#### Data for this task:
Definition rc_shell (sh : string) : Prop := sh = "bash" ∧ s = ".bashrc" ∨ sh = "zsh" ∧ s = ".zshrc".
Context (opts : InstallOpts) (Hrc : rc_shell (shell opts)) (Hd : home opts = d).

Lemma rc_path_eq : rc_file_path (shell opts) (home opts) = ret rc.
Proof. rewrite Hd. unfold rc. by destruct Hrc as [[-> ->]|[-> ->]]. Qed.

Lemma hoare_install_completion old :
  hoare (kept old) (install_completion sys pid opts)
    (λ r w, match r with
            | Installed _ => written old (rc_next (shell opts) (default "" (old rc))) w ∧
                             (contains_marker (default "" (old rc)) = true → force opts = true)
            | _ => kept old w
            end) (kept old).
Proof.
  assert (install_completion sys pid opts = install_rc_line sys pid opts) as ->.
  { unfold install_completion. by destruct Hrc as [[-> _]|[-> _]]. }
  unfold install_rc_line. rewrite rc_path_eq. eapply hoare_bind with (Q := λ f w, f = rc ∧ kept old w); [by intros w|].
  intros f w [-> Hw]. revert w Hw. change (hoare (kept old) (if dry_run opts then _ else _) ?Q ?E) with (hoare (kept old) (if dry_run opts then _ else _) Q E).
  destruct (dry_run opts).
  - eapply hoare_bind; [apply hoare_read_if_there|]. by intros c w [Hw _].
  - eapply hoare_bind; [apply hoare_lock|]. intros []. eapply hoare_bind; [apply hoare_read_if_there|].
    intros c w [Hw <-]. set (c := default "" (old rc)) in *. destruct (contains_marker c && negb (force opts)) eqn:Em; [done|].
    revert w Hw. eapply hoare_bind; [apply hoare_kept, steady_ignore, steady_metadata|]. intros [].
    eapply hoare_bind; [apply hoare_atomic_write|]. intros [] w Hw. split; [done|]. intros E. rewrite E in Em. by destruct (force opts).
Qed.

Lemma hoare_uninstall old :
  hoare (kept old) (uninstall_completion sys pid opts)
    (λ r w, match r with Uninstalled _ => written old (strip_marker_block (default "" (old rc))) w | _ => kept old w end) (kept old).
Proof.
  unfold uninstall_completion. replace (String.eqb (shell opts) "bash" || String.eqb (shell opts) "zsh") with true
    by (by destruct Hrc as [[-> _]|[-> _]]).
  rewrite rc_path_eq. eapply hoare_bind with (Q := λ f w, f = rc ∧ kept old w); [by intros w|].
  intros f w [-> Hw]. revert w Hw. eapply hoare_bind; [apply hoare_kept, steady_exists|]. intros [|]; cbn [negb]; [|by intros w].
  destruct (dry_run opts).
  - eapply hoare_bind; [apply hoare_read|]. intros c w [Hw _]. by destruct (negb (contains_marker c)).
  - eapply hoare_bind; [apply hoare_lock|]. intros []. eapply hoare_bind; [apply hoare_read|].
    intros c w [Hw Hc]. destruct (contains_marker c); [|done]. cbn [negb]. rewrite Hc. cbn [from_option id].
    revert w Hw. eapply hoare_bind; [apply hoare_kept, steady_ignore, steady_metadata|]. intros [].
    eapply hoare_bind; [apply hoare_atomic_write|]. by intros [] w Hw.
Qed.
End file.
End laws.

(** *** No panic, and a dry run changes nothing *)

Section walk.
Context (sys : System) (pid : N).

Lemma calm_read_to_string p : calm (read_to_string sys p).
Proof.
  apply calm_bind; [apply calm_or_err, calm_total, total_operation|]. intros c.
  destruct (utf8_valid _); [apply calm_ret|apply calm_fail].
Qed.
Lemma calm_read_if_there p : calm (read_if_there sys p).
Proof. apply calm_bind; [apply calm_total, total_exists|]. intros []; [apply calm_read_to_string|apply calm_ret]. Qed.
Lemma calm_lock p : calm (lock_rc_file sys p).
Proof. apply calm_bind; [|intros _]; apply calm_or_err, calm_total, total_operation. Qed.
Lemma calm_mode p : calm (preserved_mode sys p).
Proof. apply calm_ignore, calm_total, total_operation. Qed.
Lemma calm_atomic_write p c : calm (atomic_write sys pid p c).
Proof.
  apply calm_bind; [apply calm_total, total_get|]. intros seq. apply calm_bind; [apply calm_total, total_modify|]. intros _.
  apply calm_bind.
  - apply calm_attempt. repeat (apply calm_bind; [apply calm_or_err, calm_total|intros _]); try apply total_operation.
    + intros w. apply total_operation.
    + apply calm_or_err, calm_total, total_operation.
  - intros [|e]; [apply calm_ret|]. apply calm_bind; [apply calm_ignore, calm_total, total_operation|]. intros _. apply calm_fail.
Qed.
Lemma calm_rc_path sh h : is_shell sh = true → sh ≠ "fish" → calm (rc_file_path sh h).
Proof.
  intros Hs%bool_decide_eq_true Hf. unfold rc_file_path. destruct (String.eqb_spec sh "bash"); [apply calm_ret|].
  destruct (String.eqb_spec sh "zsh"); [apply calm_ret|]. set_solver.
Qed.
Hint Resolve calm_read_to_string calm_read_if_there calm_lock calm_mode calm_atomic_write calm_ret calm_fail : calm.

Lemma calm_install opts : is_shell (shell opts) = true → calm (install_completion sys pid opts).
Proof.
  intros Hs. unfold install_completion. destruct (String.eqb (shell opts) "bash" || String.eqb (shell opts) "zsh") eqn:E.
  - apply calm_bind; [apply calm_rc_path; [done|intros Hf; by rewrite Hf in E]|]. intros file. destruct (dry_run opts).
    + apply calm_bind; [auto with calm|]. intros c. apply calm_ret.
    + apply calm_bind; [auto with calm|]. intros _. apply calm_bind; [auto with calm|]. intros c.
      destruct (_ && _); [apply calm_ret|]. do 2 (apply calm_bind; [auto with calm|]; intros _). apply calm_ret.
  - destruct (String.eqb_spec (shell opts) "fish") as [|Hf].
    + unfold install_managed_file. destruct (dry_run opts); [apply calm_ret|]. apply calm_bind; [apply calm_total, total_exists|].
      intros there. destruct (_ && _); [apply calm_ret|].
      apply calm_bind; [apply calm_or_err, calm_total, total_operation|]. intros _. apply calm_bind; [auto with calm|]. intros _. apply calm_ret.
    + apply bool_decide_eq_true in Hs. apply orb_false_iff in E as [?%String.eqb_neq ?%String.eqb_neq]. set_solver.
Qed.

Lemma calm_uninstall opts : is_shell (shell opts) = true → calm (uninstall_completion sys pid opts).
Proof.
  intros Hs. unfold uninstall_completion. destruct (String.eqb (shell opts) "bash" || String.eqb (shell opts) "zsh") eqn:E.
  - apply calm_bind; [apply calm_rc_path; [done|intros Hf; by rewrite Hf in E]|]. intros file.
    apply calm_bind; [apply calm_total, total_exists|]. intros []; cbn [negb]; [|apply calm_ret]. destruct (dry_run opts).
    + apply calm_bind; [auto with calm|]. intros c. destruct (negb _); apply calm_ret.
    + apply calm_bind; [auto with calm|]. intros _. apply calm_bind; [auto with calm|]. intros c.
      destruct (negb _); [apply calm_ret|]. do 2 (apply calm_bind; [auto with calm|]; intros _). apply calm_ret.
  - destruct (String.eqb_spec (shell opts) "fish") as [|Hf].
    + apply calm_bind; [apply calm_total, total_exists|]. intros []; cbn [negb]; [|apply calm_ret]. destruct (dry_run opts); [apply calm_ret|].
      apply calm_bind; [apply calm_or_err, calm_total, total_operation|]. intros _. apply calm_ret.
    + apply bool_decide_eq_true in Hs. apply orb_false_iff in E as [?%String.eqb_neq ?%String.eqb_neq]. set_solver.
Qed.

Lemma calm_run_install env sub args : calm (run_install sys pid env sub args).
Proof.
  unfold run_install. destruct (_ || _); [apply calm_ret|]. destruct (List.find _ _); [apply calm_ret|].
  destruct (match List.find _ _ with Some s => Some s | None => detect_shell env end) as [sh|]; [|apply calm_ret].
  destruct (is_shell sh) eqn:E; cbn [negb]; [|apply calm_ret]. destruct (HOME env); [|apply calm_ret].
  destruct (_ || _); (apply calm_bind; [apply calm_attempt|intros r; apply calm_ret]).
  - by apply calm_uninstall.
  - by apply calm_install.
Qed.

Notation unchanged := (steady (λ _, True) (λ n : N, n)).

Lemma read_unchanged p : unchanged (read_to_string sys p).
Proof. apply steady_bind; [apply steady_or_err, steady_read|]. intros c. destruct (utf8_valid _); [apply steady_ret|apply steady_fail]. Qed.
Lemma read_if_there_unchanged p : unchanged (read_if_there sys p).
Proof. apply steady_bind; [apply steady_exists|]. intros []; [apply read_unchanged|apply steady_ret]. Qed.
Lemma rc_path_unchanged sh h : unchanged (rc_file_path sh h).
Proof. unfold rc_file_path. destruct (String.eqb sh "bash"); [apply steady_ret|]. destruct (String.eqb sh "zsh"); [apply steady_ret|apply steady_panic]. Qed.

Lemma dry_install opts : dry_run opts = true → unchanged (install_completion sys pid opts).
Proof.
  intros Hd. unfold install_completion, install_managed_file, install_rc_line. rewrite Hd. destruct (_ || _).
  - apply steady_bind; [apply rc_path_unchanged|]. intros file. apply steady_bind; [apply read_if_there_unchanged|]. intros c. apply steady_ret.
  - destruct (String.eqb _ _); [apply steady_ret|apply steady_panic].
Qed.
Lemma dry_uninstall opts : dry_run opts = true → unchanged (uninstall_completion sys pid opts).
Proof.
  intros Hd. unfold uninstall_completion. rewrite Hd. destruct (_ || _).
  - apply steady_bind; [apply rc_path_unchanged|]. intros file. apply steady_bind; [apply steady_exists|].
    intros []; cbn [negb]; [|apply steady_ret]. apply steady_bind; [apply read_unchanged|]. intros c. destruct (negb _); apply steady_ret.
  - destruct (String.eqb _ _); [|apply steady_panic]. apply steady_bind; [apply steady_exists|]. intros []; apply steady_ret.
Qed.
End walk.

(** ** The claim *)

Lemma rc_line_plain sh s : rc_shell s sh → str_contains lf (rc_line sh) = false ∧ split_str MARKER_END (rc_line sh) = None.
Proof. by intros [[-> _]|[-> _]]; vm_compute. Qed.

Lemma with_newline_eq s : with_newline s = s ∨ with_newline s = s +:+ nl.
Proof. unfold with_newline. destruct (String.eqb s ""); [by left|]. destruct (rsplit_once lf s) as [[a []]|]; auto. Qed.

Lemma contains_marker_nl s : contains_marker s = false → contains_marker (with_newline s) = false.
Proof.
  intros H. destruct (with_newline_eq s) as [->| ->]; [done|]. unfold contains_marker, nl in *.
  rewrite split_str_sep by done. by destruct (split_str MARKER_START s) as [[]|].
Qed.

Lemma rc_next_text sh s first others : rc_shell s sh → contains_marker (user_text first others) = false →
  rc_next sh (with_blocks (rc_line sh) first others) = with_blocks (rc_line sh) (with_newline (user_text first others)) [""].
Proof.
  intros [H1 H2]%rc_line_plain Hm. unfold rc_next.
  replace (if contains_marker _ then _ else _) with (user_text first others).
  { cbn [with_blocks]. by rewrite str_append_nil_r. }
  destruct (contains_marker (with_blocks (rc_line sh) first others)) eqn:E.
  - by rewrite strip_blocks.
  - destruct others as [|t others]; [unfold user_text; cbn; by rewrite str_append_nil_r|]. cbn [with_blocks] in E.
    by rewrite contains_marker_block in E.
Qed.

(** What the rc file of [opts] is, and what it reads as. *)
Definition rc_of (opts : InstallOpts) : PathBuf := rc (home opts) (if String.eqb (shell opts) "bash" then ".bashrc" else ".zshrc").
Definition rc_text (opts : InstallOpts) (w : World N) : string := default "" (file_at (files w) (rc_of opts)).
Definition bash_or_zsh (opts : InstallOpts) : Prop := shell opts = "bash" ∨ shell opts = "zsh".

#### What you have to do:
All lines in the entries above that hold the word "None" need to be copied.

#### Result for this task:
  destruct (match List.find _ _ with Some s => Some s | None => detect_shell env end) as [sh|]; [|apply calm_ret].
Lemma rc_line_plain sh s : rc_shell s sh → str_contains lf (rc_line sh) = false ∧ split_str MARKER_END (rc_line sh) = None.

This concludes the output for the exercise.